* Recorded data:
- - - -
(* ===== verification/Label.v ===== *)
(** * Label expressions ([voyager-core/src/ast.rs], [voyager-core/src/emitters/mod.rs])

    The boolean label expressions of patterns: their text, the recursive-descent
    parser that reads it, and the formats the dialects print.  The parser's
    position in the token slice is the rest of the slice; its fuel counts the
    parentheses entered, which the length of the input bounds. *)
From S2P Require Import Prelude Bytes Errors Text Ast.

Open Scope Z_scope.
Open Scope list_scope.
Open Scope string_scope.

#[export] Instance LabelExpression_eq_dec : EqDecision LabelExpression.
Proof. solve_decision. Defined.

(** ** Tokens *)

Inductive LabelToken := TIdent (name : string) | TAnd | TOr | TNot | TWildcard | TLParen | TRParen.

#[export] Instance LabelToken_eq_dec : EqDecision LabelToken.
Proof. solve_decision. Defined.

(** An error of the parser, or the end of the model's recursion bound. *)
Inductive label_stop := LabelError (msg : string) | LabelFuel.
Notation LM := (result label_stop).
Definition lerr {A} (msg : string) : LM A := Err (LabelError msg).

Definition char_string (c : char) : string := of_bytes c.
Definition chars_string (cs : list char) : string := of_bytes (unchars cs).

Section parser.
Context `{CharClass}.

Definition ident_char (c : char) : bool :=
  is_alphanumeric c || bool_decide (c = [x5f]) || bool_decide (c = [x2d]).

(** The characters up to the closing backtick, or to the end. *)
Fixpoint take_quoted (cs : list char) : list char * list char :=
  match cs with
  | [] => ([], [])
  | c :: cs =>
      if decide (c = [x60]) then ([], cs)
      else let '(name, rest) := take_quoted cs in (c :: name, rest)
  end.

Fixpoint take_ident (cs : list char) : list char * list char :=
  match cs with
  | [] => ([], [])
  | c :: cs' =>
      if ident_char c then let '(ident, rest) := take_ident cs' in (c :: ident, rest) else ([], cs)
  end.

Definition keyword_or_ident (ident : string) : LabelToken :=
  let u := to_ascii_uppercase ident in
  if decide (u = "AND") then TAnd
  else if decide (u = "OR") then TOr
  else if decide (u = "NOT") then TNot
  else TIdent ident.

Fixpoint tokenize (fuel : nat) (cs : list char) : LM (list LabelToken) :=
  match fuel with
  | O => Err LabelFuel
  | S fuel =>
      let one t cs := ts ← tokenize fuel cs; Ok (t :: ts) in
      match cs with
      | [] => Ok []
      | [x20] :: cs | [x09] :: cs | [x0d] :: cs | [x0a] :: cs | [x3a] :: cs => tokenize fuel cs
      | [x26] :: cs => one TAnd cs
      | [x7c] :: cs => one TOr cs
      | [x21] :: cs => one TNot cs
      | [x25] :: cs | [x2a] :: cs => one TWildcard cs
      | [x28] :: cs => one TLParen cs
      | [x29] :: cs => one TRParen cs
      | [x60] :: cs => let '(name, cs) := take_quoted cs in one (TIdent (chars_string name)) cs
      | ch :: _ =>
          if ident_char ch then
            let '(ident, cs) := take_ident cs in one (keyword_or_ident (chars_string ident)) cs
          else lerr ("Unexpected character '" +:+ char_string ch +:+ "' in label expression")
      end
  end.

Definition tokenize_label_expr (input : string) : LM (list LabelToken) :=
  let cs := chars (as_bytes input) in tokenize (S (length cs)) cs.

(** ** Parsing *)

Definition parser : Type := list LabelToken → LM (LabelExpression * list LabelToken).

(** The derived [Debug] of a token; [parse_primary] never shows an identifier. *)
Definition token_debug (t : LabelToken) : string :=
  match t with
  | TIdent name => "Ident(" +:+ name +:+ ")"
  | TAnd => "And" | TOr => "Or" | TNot => "Not" | TWildcard => "Wildcard"
  | TLParen => "LParen" | TRParen => "RParen"
  end.

Section descent.
(** [parse_disjunction], for what is in parentheses. *)
Variable disjunction : parser.

Definition parse_primary : parser := λ tokens,
  match tokens with
  | [] => lerr "Unexpected end of label expression"
  | TIdent name :: ts => Ok (LabelName name, ts)
  | TWildcard :: ts => Ok (LabelWildcard, ts)
  | TLParen :: ts =>
      '(expr, ts) ← disjunction ts;
      match ts with
      | TRParen :: ts => Ok (expr, ts)
      | _ => lerr "Unclosed parenthesis in label expression"
      end
  | other :: _ => lerr ("Unexpected token " +:+ token_debug other +:+ " in label expression")
  end.

Fixpoint parse_unary (tokens : list LabelToken) : LM (LabelExpression * list LabelToken) :=
  match tokens with
  | TNot :: ts => '(inner, ts) ← parse_unary ts; Ok (LabelNot inner, ts)
  | _ => parse_primary tokens
  end.

(** The loop [left op right op right ...]; each turn consumes its operator, so
    the number of tokens bounds the turns. *)
Fixpoint operands (sep : LabelToken) (node : LabelExpression → LabelExpression → LabelExpression)
    (operand : parser) (n : nat) (left : LabelExpression) (tokens : list LabelToken) :
    LM (LabelExpression * list LabelToken) :=
  match n with
  | O => Err LabelFuel
  | S n =>
      match tokens with
      | t :: ts =>
          if decide (t = sep) then
            '(rhs, ts) ← operand ts;
            operands sep node operand n (node left rhs) ts
          else Ok (left, tokens)
      | [] => Ok (left, tokens)
      end
  end.

Definition parse_conjunction : parser := λ tokens,
  '(lhs, ts) ← parse_unary tokens;
  operands TAnd LabelAnd parse_unary (S (length ts)) lhs ts.
End descent.

Fixpoint parse_disjunction (fuel : nat) (tokens : list LabelToken) :
    LM (LabelExpression * list LabelToken) :=
  match fuel with
  | O => Err LabelFuel
  | S fuel =>
      '(lhs, ts) ← parse_conjunction (parse_disjunction fuel) tokens;
      operands TOr LabelOr (parse_conjunction (parse_disjunction fuel)) (S (length ts)) lhs ts
  end.

(** [LabelExpression::parse]. *)
Definition label_parse (input : string) : LM LabelExpression :=
  tokens ← tokenize_label_expr input;
  match tokens with
  | [] => lerr "Empty label expression"
  | _ =>
      '(expr, rest) ← parse_disjunction (S (length tokens)) tokens;
      match rest with
      | [] => Ok expr
      | _ => lerr ("Unexpected trailing tokens in label expression '" +:+ input +:+ "'")
      end
  end.

Definition parse_heuristic (input : string) : LabelExpression :=
  let trimmed := trim input in
  if decide (trimmed = "") then LabelWildcard
  else match label_parse trimmed with Ok e => e | Err _ => LabelName trimmed end.

Definition from_labels (labels : list string) : option LabelExpression :=
  match labels with
  | [] => None
  | first :: rest => Some (foldl (λ e s, LabelAnd e (parse_heuristic s)) (parse_heuristic first) rest)
  end.
Definition from_edge_types (types : list string) : option LabelExpression :=
  match types with
  | [] => None
  | first :: rest => Some (foldl (λ e s, LabelOr e (parse_heuristic s)) (parse_heuristic first) rest)
  end.
End parser.

(** ** Flat conjunctions and disjunctions *)

Fixpoint is_simple_conjunction (e : LabelExpression) : bool :=
  match e with
  | LabelName _ => true
  | LabelAnd l r => is_simple_conjunction l && is_simple_conjunction r
  | _ => false
  end.
Fixpoint is_simple_disjunction (e : LabelExpression) : bool :=
  match e with
  | LabelName _ => true
  | LabelOr l r => is_simple_disjunction l && is_simple_disjunction r
  | _ => false
  end.
Fixpoint collect_conjunction_labels (e : LabelExpression) (acc : list string) : list string :=
  match e with
  | LabelName s => acc ++ [s]
  | LabelAnd l r => collect_conjunction_labels r (collect_conjunction_labels l acc)
  | _ => acc
  end.
Fixpoint collect_disjunction_labels (e : LabelExpression) (acc : list string) : list string :=
  match e with
  | LabelName s => acc ++ [s]
  | LabelOr l r => collect_disjunction_labels r (collect_disjunction_labels l acc)
  | _ => acc
  end.
Definition to_conjunction_labels (e : LabelExpression) : option (list string) :=
  if is_simple_conjunction e then Some (collect_conjunction_labels e []) else None.
Definition to_disjunction_labels (e : LabelExpression) : option (list string) :=
  if is_simple_disjunction e then Some (collect_disjunction_labels e []) else None.

(** ** Printing *)

Definition is_or (e : LabelExpression) : bool := match e with LabelOr _ _ => true | _ => false end.
Definition is_binary (e : LabelExpression) : bool :=
  match e with LabelAnd _ _ | LabelOr _ _ => true | _ => false end.
Definition wrap (b : bool) (s : string) : string := if b then "(" +:+ s +:+ ")" else s.

(** [Display], and [format_cypher_label_expr] and [format_pgq_label_expr], which
    differ from it in the text of the operators. *)
Fixpoint format_label_expr (and or : string) (e : LabelExpression) : string :=
  match e with
  | LabelName s => s
  | LabelWildcard => "%"
  | LabelNot inner => "!" +:+ wrap (is_binary inner) (format_label_expr and or inner)
  | LabelAnd l r =>
      wrap (is_or l) (format_label_expr and or l) +:+ and
        +:+ wrap (is_or r) (format_label_expr and or r)
  | LabelOr l r => format_label_expr and or l +:+ or +:+ format_label_expr and or r
  end.
Definition label_display : LabelExpression → string := format_label_expr " & " " | ".
Definition format_cypher_label_expr : LabelExpression → string := format_label_expr "&" "|".
Definition format_pgq_label_expr : LabelExpression → string := format_label_expr " & " " | ".

Definition top_wrapped (e : LabelExpression) : string := wrap (is_or e) (format_cypher_label_expr e).

Definition emit_cypher_node_labels (expr : option LabelExpression) : string :=
  match expr with
  | None => ""
  | Some e =>
      match to_conjunction_labels e with
      | Some labels => String.concat "" (map (λ l, ":" +:+ l) labels)
      | None => ":" +:+ top_wrapped e
      end
  end.
Definition emit_cypher_edge_labels (expr : option LabelExpression) : string :=
  match expr with
  | None => ""
  | Some e =>
      ":" +:+ match to_disjunction_labels e with
              | Some types => join "|" types
              | None => format_cypher_label_expr e
              end
  end.
Definition emit_gql_node_labels (expr : option LabelExpression) : string :=
  match expr with
  | None => ""
  | Some e =>
      match to_conjunction_labels e with
      | Some labels => ":" +:+ join "&" labels
      | None => ":" +:+ top_wrapped e
      end
  end.
Definition emit_gql_edge_labels (expr : option LabelExpression) : string :=
  match expr with
  | None => ""
  | Some e =>
      ":" +:+ match to_disjunction_labels e with
              | Some types => join "|" types
              | None => format_cypher_label_expr e
              end
  end.
Definition emit_pgq_node_labels (expr : option LabelExpression) : string :=
  match expr with
  | None => ""
  | Some e =>
      match to_conjunction_labels e with
      | Some labels => String.concat "" (map (λ l, " IS " +:+ l) labels)
      | None => " IS " +:+ format_pgq_label_expr e
      end
  end.
Definition emit_pgq_edge_labels (expr : option LabelExpression) : string :=
  match expr with
  | None => ""
  | Some e =>
      " IS " +:+ match to_disjunction_labels e with
                 | Some types => join " | " types
                 | None => format_pgq_label_expr e
                 end
  end.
- - - -
Your reply is to repeat, unchanged, the lines above running from the one with "match rest with" up to and including the one with "Definition from_edge_types (types".

      match rest with
      | [] => Ok expr
      | _ => lerr ("Unexpected trailing tokens in label expression '" +:+ input +:+ "'")
      end
  end.

Definition parse_heuristic (input : string) : LabelExpression :=
  let trimmed := trim input in
  if decide (trimmed = "") then LabelWildcard
  else match label_parse trimmed with Ok e => e | Err _ => LabelName trimmed end.

Definition from_labels (labels : list string) : option LabelExpression :=
  match labels with
  | [] => None
  | first :: rest => Some (foldl (λ e s, LabelAnd e (parse_heuristic s)) (parse_heuristic first) rest)
  end.
Definition from_edge_types (types : list string) : option LabelExpression :=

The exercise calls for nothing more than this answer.